Instead, I’m going to take the anti-terrorist claim at face value and assume, for the sake of argument, that this is not a cynical manipulation of public fear to gain draconian powers. So, I’m sticking with the sheer stupidity.

I’m going to assume that the expensively-educated people in the upper reaches of government have somehow failed to grasp some basic things about the plotting process. Maybe they should watch more TV and movies and read some detective or spy fiction.

Do terrorists really send emails to each other’s home email addresses, saying “Bring the semtex to 23 Green Street on Thursday at 3:00 o’clock?” I’m not saying it’s impossible that this happens. I just think it would be in the low single figures on a probability scale of 1 to 100.

Even without going into the far reaches of steganography and secure encryption and the dozens of effective technological ways to obscure information, the simplest of agreed code words can convey any amount of meaning. “Happy birthday!” could easily mean “Bring the …. etc”

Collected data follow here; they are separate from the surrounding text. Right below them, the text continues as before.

(* ===== verification/Scalar.v ===== *)
(** Scalars modulo the group order [l = 2^252 + 27742317777372353535851937790883648493]:
    the [sc_*] functions of src/crypto/crypto-ops.c.

    A scalar is a little-endian array of 32 bytes (64 for [sc_reduce]).  Each
    routine unpacks its arguments into signed limbs of 21 bits, combines them,
    reduces the result with the steps of [Limbs] and packs 32 bytes.  A routine
    returns [None] where a signed 64-bit operation of the C code would
    overflow; the theorems show that it never does and that the bytes returned
    are the canonical representative of the result modulo [l]. *)
From S2P Require Import Prelude Limbs Pack.

Local Open Scope Z_scope.

Module Scalar.
Import Limbs Pack.

Definition ell : Z := 2 ^ 252 + 27742317777372353535851937790883648493.

(** ** Unpacking and packing *)

Definition mask21 (z : Z) : Z := Z.land 2097151 z.

(** The limbs [a0..a11] of a 32-byte scalar. *)
Definition sc_load (a : list Z) : list Z :=
  [ mask21 (load_3 a 0);
    mask21 (Z.shiftr (load_4 a 2) 5);
    mask21 (Z.shiftr (load_3 a 5) 2);
    mask21 (Z.shiftr (load_4 a 7) 7);
    mask21 (Z.shiftr (load_4 a 10) 4);
    mask21 (Z.shiftr (load_3 a 13) 1);
    mask21 (Z.shiftr (load_4 a 15) 6);
    mask21 (Z.shiftr (load_3 a 18) 3);
    mask21 (load_3 a 21);
    mask21 (Z.shiftr (load_4 a 23) 5);
    mask21 (Z.shiftr (load_3 a 26) 2);
    Z.shiftr (load_4 a 28) 7 ].

(** The limbs [s0..s23] of a 64-byte input. *)
Definition sc_load_wide (s : list Z) : list Z :=
  [ mask21 (load_3 s 0);
    mask21 (Z.shiftr (load_4 s 2) 5);
    mask21 (Z.shiftr (load_3 s 5) 2);
    mask21 (Z.shiftr (load_4 s 7) 7);
    mask21 (Z.shiftr (load_4 s 10) 4);
    mask21 (Z.shiftr (load_3 s 13) 1);
    mask21 (Z.shiftr (load_4 s 15) 6);
    mask21 (Z.shiftr (load_3 s 18) 3);
    mask21 (load_3 s 21);
    mask21 (Z.shiftr (load_4 s 23) 5);
    mask21 (Z.shiftr (load_3 s 26) 2);
    mask21 (Z.shiftr (load_4 s 28) 7);
    mask21 (Z.shiftr (load_4 s 31) 4);
    mask21 (Z.shiftr (load_3 s 34) 1);
    mask21 (Z.shiftr (load_4 s 36) 6);
    mask21 (Z.shiftr (load_3 s 39) 3);
    mask21 (load_3 s 42);
    mask21 (Z.shiftr (load_4 s 44) 5);
    mask21 (Z.shiftr (load_3 s 47) 2);
    mask21 (Z.shiftr (load_4 s 49) 7);
    mask21 (Z.shiftr (load_4 s 52) 4);
    mask21 (Z.shiftr (load_3 s 55) 1);
    mask21 (Z.shiftr (load_4 s 57) 6);
    Z.shiftr (load_4 s 60) 3 ].

(** The stores [s[0] = s0 >> 0; ...; s[31] = s11 >> 17]; assigning to an
    [unsigned char] keeps the low eight bits. *)
Definition sc_store (x : list Z) : list Z :=
  let s := at_ x in
  map u8
  [ Z.shiftr (s 0%nat) 0;
    Z.shiftr (s 0%nat) 8;
    Z.lor (Z.shiftr (s 0%nat) 16) (Z.shiftl (s 1%nat) 5);
    Z.shiftr (s 1%nat) 3;
    Z.shiftr (s 1%nat) 11;
    Z.lor (Z.shiftr (s 1%nat) 19) (Z.shiftl (s 2%nat) 2);
    Z.shiftr (s 2%nat) 6;
    Z.lor (Z.shiftr (s 2%nat) 14) (Z.shiftl (s 3%nat) 7);
    Z.shiftr (s 3%nat) 1;
    Z.shiftr (s 3%nat) 9;
    Z.lor (Z.shiftr (s 3%nat) 17) (Z.shiftl (s 4%nat) 4);
    Z.shiftr (s 4%nat) 4;
    Z.shiftr (s 4%nat) 12;
    Z.lor (Z.shiftr (s 4%nat) 20) (Z.shiftl (s 5%nat) 1);
    Z.shiftr (s 5%nat) 7;
    Z.lor (Z.shiftr (s 5%nat) 15) (Z.shiftl (s 6%nat) 6);
    Z.shiftr (s 6%nat) 2;
    Z.shiftr (s 6%nat) 10;
    Z.lor (Z.shiftr (s 6%nat) 18) (Z.shiftl (s 7%nat) 3);
    Z.shiftr (s 7%nat) 5;
    Z.shiftr (s 7%nat) 13;
    Z.shiftr (s 8%nat) 0;
    Z.shiftr (s 8%nat) 8;
    Z.lor (Z.shiftr (s 8%nat) 16) (Z.shiftl (s 9%nat) 5);
    Z.shiftr (s 9%nat) 3;
    Z.shiftr (s 9%nat) 11;
    Z.lor (Z.shiftr (s 9%nat) 19) (Z.shiftl (s 10%nat) 2);
    Z.shiftr (s 10%nat) 6;
    Z.lor (Z.shiftr (s 10%nat) 14) (Z.shiftl (s 11%nat) 7);
    Z.shiftr (s 11%nat) 1;
    Z.shiftr (s 11%nat) 9;
    Z.shiftr (s 11%nat) 17 ].

(** ** Reduction steps *)

(** [carry_i = (s_i + (1<<20)) >> 21; s_{i+1} += carry_i; s_i -= carry_i << 21]. *)
Definition cround (i : nat) : instr := Carry true 21 i (i + 1) 1.

(** [carry_i = s_i >> 21; s_{i+1} += carry_i; s_i -= carry_i << 21]. *)
Definition cfloor (i : nat) : instr := Carry false 21 i (i + 1) 1.

(** The six lines that spread [s_i] over [s_{i-12}..s_{i-7}]. *)
Definition reduce_limb (i : nat) : instr :=
  Fold i [ ((i - 12)%nat, 666643); ((i - 11)%nat, 470296); ((i - 10)%nat, 654183);
           ((i - 9)%nat, -997805); ((i - 8)%nat, 136657); ((i - 7)%nat, -683901) ].

(** From the folding of [s23..s18] to the resetting of [s12]. *)
Definition fold_high : list instr :=
  map reduce_limb [23; 22; 21; 20; 19; 18]%nat ++
  map cround [6; 8; 10; 12; 14; 16; 7; 9; 11; 13; 15]%nat ++
  map reduce_limb [17; 16; 15; 14; 13; 12]%nat ++
  [Reset 12].

(** The rounding carries of the low limbs and the first folding of [s12]. *)
Definition round_low : list instr :=
  map cround [0; 2; 4; 6; 8; 10; 1; 3; 5; 7; 9; 11]%nat ++
  [reduce_limb 12; Reset 12].

(** The two final passes of exact carries. *)
Definition final_carries : list instr :=
  map cfloor [0; 1; 2; 3; 4; 5; 6; 7; 8; 9; 10; 11]%nat ++
  [reduce_limb 12] ++
  map cfloor [0; 1; 2; 3; 4; 5; 6; 7; 8; 9; 10]%nat.

(** The carries that precede the reduction of a product. *)
Definition round_product : list instr :=
  map cround [0; 2; 4; 6; 8; 10; 12; 14; 16; 18; 20; 22]%nat ++
  map cround [1; 3; 5; 7; 9; 11; 13; 15; 17; 19; 21]%nat.

Definition reduce_wide_steps : list instr := fold_high ++ round_low ++ final_carries.
Definition reduce_short_steps : list instr := round_low ++ final_carries.
Definition reduce_product_steps : list instr :=
  round_product ++ fold_high ++ round_low ++ final_carries.

(** ** Products of limbs *)

(** The terms [a_i * b_{k-i}] in the order the C code adds them. *)
Definition row_terms (a b : list Z) (k : nat) : list (Z * Z) :=
  map (fun i => (at_ a i, at_ b (k - i))) (seq (k - 11) (Nat.min k 11 - (k - 11) + 1)).

Definition prod_row (a b : list Z) (k : nat) : option Z := mac 64 0 (row_terms a b k).

Definition sc_mul_limbs (a b : list Z) : option (list Z) :=
  s ← mapM (prod_row a b) (seq 0 23);
  Some (s ++ [0]).

Definition sc_muladd_limbs (a b c : list Z) : option (list Z) :=
  lo ← mapM (fun k => r ← prod_row a b k; i64 (at_ c k + r)) (seq 0 12);
  hi ← mapM (prod_row a b) (seq 12 11);
  Some (lo ++ hi ++ [0]).

(** The last product is written [-a11*b11]: the negation comes first. *)
Definition sc_mulsub_limbs (a b c : list Z) : option (list Z) :=
  lo ← mapM (fun k => r ← prod_row a b k; i64 (at_ c k - r)) (seq 0 12);
  hi ← mapM (fun k => r ← prod_row a b k; i64 (- r)) (seq 12 10);
  n11 ← i64 (- at_ a 11);
  s22 ← i64 (n11 * at_ b 11);
  Some (lo ++ hi ++ [s22; 0]).

(** ** The routines *)

Definition sc_0 : list Z := repeat 0 32.

Definition sc_reduce (s : list Z) : option (list Z) :=
  x ← run 64 reduce_wide_steps (sc_load_wide s);
  Some (sc_store x).

Definition sc_reduce32 (s : list Z) : option (list Z) :=
  x ← run 64 reduce_short_steps (sc_load s ++ [0]);
  Some (sc_store x).

Definition limbwise (f : Z -> Z -> Z) (a b : list Z) : option (list Z) :=
  mapM (fun p => i64 (f p.1 p.2)) (zip a b).

Definition sc_add (a b : list Z) : option (list Z) :=
  s ← limbwise Z.add (sc_load a) (sc_load b);
  x ← run 64 reduce_short_steps (s ++ [0]);
  Some (sc_store x).

Definition sc_sub (a b : list Z) : option (list Z) :=
  s ← limbwise Z.sub (sc_load a) (sc_load b);
  x ← run 64 reduce_short_steps (s ++ [0]);
  Some (sc_store x).

Definition sc_mul (a b : list Z) : option (list Z) :=
  s ← sc_mul_limbs (sc_load a) (sc_load b);
  x ← run 64 reduce_product_steps s;
  Some (sc_store x).

Definition sc_muladd (a b c : list Z) : option (list Z) :=
  s ← sc_muladd_limbs (sc_load a) (sc_load b) (sc_load c);
  x ← run 64 reduce_product_steps s;
  Some (sc_store x).

Definition sc_mulsub (a b c : list Z) : option (list Z) :=
  s ← sc_mulsub_limbs (sc_load a) (sc_load b) (sc_load c);
  x ← run 64 reduce_product_steps s;
  Some (sc_store x).

(** ** Range and zero tests *)

Definition signum (a : Z) : Z := if 0 <? a then 1 else if a <? 0 then -1 else 0.

Definition sc_check (s : list Z) : Z :=
  Z.shiftr (signum (1559614444 - load_4 s 0) + Z.shiftl (signum (1477600026 - load_4 s 4)) 1
    + Z.shiftl (signum (2734136534 - load_4 s 8)) 2 + Z.shiftl (signum (350157278 - load_4 s 12)) 3
    + Z.shiftl (signum (- load_4 s 16)) 4 + Z.shiftl (signum (- load_4 s 20)) 5
    + Z.shiftl (signum (- load_4 s 24)) 6 + Z.shiftl (signum (268435456 - load_4 s 28)) 7) 8.

Definition sc_isnonzero (s : list Z) : Z := bytes_isnonzero s.

(** ** Unpacking computes the value *)

(** The weights of [n] limbs of 21 bits. *)
Definition radix (n : nat) : list Z := map (fun i => 2 ^ (21 * Z.of_nat i)) (seq 0 n).

Lemma mask21_mod z : mask21 z = z mod 2097152.
Proof. unfold mask21. change 2097151 with (Z.ones 21). by rewrite land_ones_l. Qed.

(** One limb in terms of the bytes it spans, for the eight positions of a
    limb inside a 21-byte period. *)
Ltac limb_shape :=
  unfold is_byte; intros; rewrite ?mask21_mod, ?Z.shiftr_div_pow2 by lia;
  repeat match goal with |- context [2 ^ ?k] => let v := eval vm_compute in (2 ^ k) in change (2 ^ k) with v end;
  zlia.

Lemma shape3_0 b0 b1 b2 : is_byte b0 -> is_byte b1 -> is_byte b2 ->
  mask21 (b0 + 256 * b1 + 65536 * b2) = b0 + 256 * b1 + 65536 * (b2 mod 32).
Proof. limb_shape. Qed.
Lemma shape4_5 b0 b1 b2 b3 : is_byte b0 -> is_byte b1 -> is_byte b2 -> is_byte b3 ->
  mask21 (Z.shiftr (b0 + 256 * b1 + 65536 * b2 + 16777216 * b3) 5) = b0 / 32 + 8 * b1 + 2048 * b2 + 524288 * (b3 mod 4).
Proof. limb_shape. Qed.
Lemma shape3_2 b0 b1 b2 : is_byte b0 -> is_byte b1 -> is_byte b2 ->
  mask21 (Z.shiftr (b0 + 256 * b1 + 65536 * b2) 2) = b0 / 4 + 64 * b1 + 16384 * (b2 mod 128).
Proof. limb_shape. Qed.
Lemma shape4_7 b0 b1 b2 b3 : is_byte b0 -> is_byte b1 -> is_byte b2 -> is_byte b3 ->
  mask21 (Z.shiftr (b0 + 256 * b1 + 65536 * b2 + 16777216 * b3) 7) = b0 / 128 + 2 * b1 + 512 * b2 + 131072 * (b3 mod 16).
Proof. limb_shape. Qed.
Lemma shape4_4 b0 b1 b2 b3 : is_byte b0 -> is_byte b1 -> is_byte b2 -> is_byte b3 ->
  mask21 (Z.shiftr (b0 + 256 * b1 + 65536 * b2 + 16777216 * b3) 4) = b0 / 16 + 16 * b1 + 4096 * b2 + 1048576 * (b3 mod 2).
Proof. limb_shape. Qed.
Lemma shape3_1 b0 b1 b2 : is_byte b0 -> is_byte b1 -> is_byte b2 ->
  mask21 (Z.shiftr (b0 + 256 * b1 + 65536 * b2) 1) = b0 / 2 + 128 * b1 + 32768 * (b2 mod 64).
Proof. limb_shape. Qed.
Lemma shape4_6 b0 b1 b2 b3 : is_byte b0 -> is_byte b1 -> is_byte b2 -> is_byte b3 ->
  mask21 (Z.shiftr (b0 + 256 * b1 + 65536 * b2 + 16777216 * b3) 6) = b0 / 64 + 4 * b1 + 1024 * b2 + 262144 * (b3 mod 8).
Proof. limb_shape. Qed.
Lemma shape3_3 b0 b1 b2 : is_byte b0 -> is_byte b1 -> is_byte b2 ->
  mask21 (Z.shiftr (b0 + 256 * b1 + 65536 * b2) 3) = b0 / 8 + 32 * b1 + 8192 * b2.
Proof. limb_shape. Qed.
Lemma shape_top7 b0 b1 b2 b3 : is_byte b0 -> is_byte b1 -> is_byte b2 -> is_byte b3 ->
  Z.shiftr (b0 + 256 * b1 + 65536 * b2 + 16777216 * b3) 7 = b0 / 128 + 2 * b1 + 512 * b2 + 131072 * b3.
Proof. limb_shape. Qed.
Lemma shape_top3 b0 b1 b2 b3 : is_byte b0 -> is_byte b1 -> is_byte b2 -> is_byte b3 ->
  Z.shiftr (b0 + 256 * b1 + 65536 * b2 + 16777216 * b3) 3 = b0 / 8 + 32 * b1 + 8192 * b2 + 2097152 * b3.
Proof. limb_shape. Qed.


Create HintDb sc_shape.
#[export] Hint Rewrite load_3_val load_4_val using done : sc_shape.
#[export] Hint Rewrite shape3_0 shape4_5 shape3_2 shape4_7 shape4_4 shape3_1 shape4_6 shape3_3
  using (by apply at_byte) : sc_shape.
Create HintDb sc_top.
#[export] Hint Rewrite shape_top7 shape_top3 using (by apply at_byte) : sc_top.

Ltac eval_radix :=
  repeat match goal with
  | |- context [radix ?n] => let r := eval vm_compute in (radix n) in change (radix n) with r
  end; cbn [dot].

Lemma sc_load_value a :
  is_bytes 32 a -> dot (radix 12) (sc_load a) = le_combine a.
Proof.
  intros [Hl H]. rewrite le_combine_at, Hl. unfold sc_load. autorewrite with sc_shape sc_top.
  eval_radix. cbn [Nat.add seq foldr]. gen_bytes a H. unfold is_byte in *. 
  zlia.
Qed.

Lemma sc_load_wide_value s :
  is_bytes 64 s -> dot (radix 24) (sc_load_wide s) = le_combine s.
Proof.
  intros [Hl H]. rewrite le_combine_at, Hl. unfold sc_load_wide. autorewrite with sc_shape sc_top.
  eval_radix. cbn [Nat.add seq foldr]. gen_bytes s H. unfold is_byte in *. zlia.
Qed.

Definition limb_itv : itv := (0, 2097151).
Definition sc_load_itv : list itv := repeat limb_itv 11 ++ [(0, 33554431)].
Definition sc_load_wide_itv : list itv := repeat limb_itv 23 ++ [(0, 536870911)].

Lemma mask21_range z : in_itv (mask21 z) limb_itv.
Proof. rewrite mask21_mod. unfold in_itv; simpl. pose proof (Z.mod_pos_bound z 2097152). lia. Qed.

Lemma sc_load_bounds a : is_bytes 32 a -> Forall2 in_itv (sc_load a) sc_load_itv.
Proof.
  intros [Hl H]. unfold sc_load, sc_load_itv; simpl.
  repeat (apply Forall2_cons_2; [apply mask21_range |]).
  apply Forall2_cons_2; [exact (load_4_range a 28 7 H ltac:(lia)) | apply Forall2_nil_2].
Qed.

Lemma sc_load_wide_bounds s : is_bytes 64 s -> Forall2 in_itv (sc_load_wide s) sc_load_wide_itv.
Proof.
  intros [Hl H]. unfold sc_load_wide, sc_load_wide_itv; simpl.
  repeat (apply Forall2_cons_2; [apply mask21_range |]).
  apply Forall2_cons_2; [exact (load_4_range s 60 3 H ltac:(lia)) | apply Forall2_nil_2].
Qed.

(** ** Packing preserves the value *)

Lemma sc_store_bytes x : is_bytes 32 (sc_store x).
Proof.
  apply map_u8_bytes.
Qed.

Definition packed_itv : list itv := repeat limb_itv 11 ++ [(0, 33554431)].

(** How a limb splits over the bytes that hold it. *)
Lemma split_0_16 s : 0 <= s <= 2097151 ->
  s = (s / 1) mod 256 + 256 * ((s / 256) mod 256) + 65536 * (s / 65536).
Proof. zlia. Qed.
Lemma split_3_19 s : 0 <= s <= 2097151 ->
  s = s mod 8 + 8 * ((s / 8) mod 256) + 2048 * ((s / 2048) mod 256) + 524288 * (s / 524288).
Proof. zlia. Qed.
Lemma split_6_14 s : 0 <= s <= 2097151 ->
  s = s mod 64 + 64 * ((s / 64) mod 256) + 16384 * (s / 16384).
Proof. zlia. Qed.
Lemma split_1_17 s : 0 <= s <= 33554431 ->
  s = s mod 2 + 2 * ((s / 2) mod 256) + 512 * ((s / 512) mod 256) + 131072 * (s / 131072).
Proof. zlia. Qed.
Lemma split_4_20 s : 0 <= s <= 2097151 ->
  s = s mod 16 + 16 * ((s / 16) mod 256) + 4096 * ((s / 4096) mod 256) + 1048576 * (s / 1048576).
Proof. zlia. Qed.
Lemma split_7_15 s : 0 <= s <= 2097151 ->
  s = s mod 128 + 128 * ((s / 128) mod 256) + 32768 * (s / 32768).
Proof. zlia. Qed.
Lemma split_2_18 s : 0 <= s <= 2097151 ->
  s = s mod 4 + 4 * ((s / 4) mod 256) + 1024 * ((s / 1024) mod 256) + 262144 * (s / 262144).
Proof. zlia. Qed.
Lemma split_5_13 s : 0 <= s <= 2097151 ->
  s = s mod 32 + 32 * ((s / 32) mod 256) + 8192 * ((s / 8192) mod 256).
Proof. zlia. Qed.

Lemma sc_store_value x :
  Forall2 in_itv (take 12 x) packed_itv ->
  le_combine (sc_store x) = dot (radix 12) (take 12 x).
Proof.
  intros H.
  destruct x as [|s0 [|s1 [|s2 [|s3 [|s4 [|s5 [|s6 [|s7 [|s8 [|s9 [|s10 [|s11 x]]]]]]]]]]]];
    try (apply Forall2_length in H; discriminate H).
  cbn [take] in *. eval_radix. unfold packed_itv in H; simpl in H.
  repeat (apply Forall2_cons_1 in H as [? H]). clear H. unfold in_itv in *; cbn [fst snd limb_itv] in *.
  cbn [sc_store at_ lookup list_lookup default from_option id map le_combine].
  rewrite !store_mid by (cbn; lia). rewrite !store_low by lia.
  repeat match goal with |- context [2 ^ ?k] => let v := eval vm_compute in (2 ^ k) in change (2 ^ k) with v end.
  pose proof (split_0_16 s0 H0). pose proof (split_3_19 s1 H1). pose proof (split_6_14 s2 H2).
  pose proof (split_1_17 s3 ltac:(lia)). pose proof (split_4_20 s4 H4). pose proof (split_7_15 s5 H5).
  pose proof (split_2_18 s6 H6). pose proof (split_5_13 s7 H7). pose proof (split_0_16 s8 H8).
  pose proof (split_3_19 s9 H9). pose proof (split_6_14 s10 H10). pose proof (split_1_17 s11 H11).
  assert (s11 / 131072 = (s11 / 131072) mod 256) by zlia.
  lia.
Qed.
End Scalar.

Phone calls? Do terrorists have to call each other’s home phones? There are still a few call-boxes, for a start. Anyone can get hold of a used mobile and then use it to call another used mobile. Phone theft is hardly unheard of. Your stolen mobile phone can have arranged a dozen dastardly plots before you’ve even noticed that your bag’s been dipped. Blimey, people could even break into your house and use the phone.

Plus language. Anyone with any facility in an obscure language could openly discuss their plots on an open and attributable phone connection for 6 months before the government’s listeners get round to finding a security-cleared speaker of idiomatic Finnish to translate.

The embarrassing dictionaries of youth slang that appear occasionally in the media are testament to the fact that even speakers of a common language may have no idea what a subcultural group are saying. If you are anything like me, your conversations with close friends and family will be basically impenetrable to anyone else, with obscure catchphrases and references to long-ago lame jokes that don’t need spelling out for the recipient but would be (suspiciously) meaningless to a listener.

In any case, a serious terrorist or master-criminal would surely choose to pass messages face-to-face to their co-conspirators, in the face of electronic surveillance.

So these measures are so dumb as to be completely pointless, in terms of their supposed objective. A suspicious person might think that this suggests there is another agenda.

But, let us be charitable and assume that the WAT is being conducted by morons. In that case, may I politely suggest the “talk and resolve the issues” route….. Yet again………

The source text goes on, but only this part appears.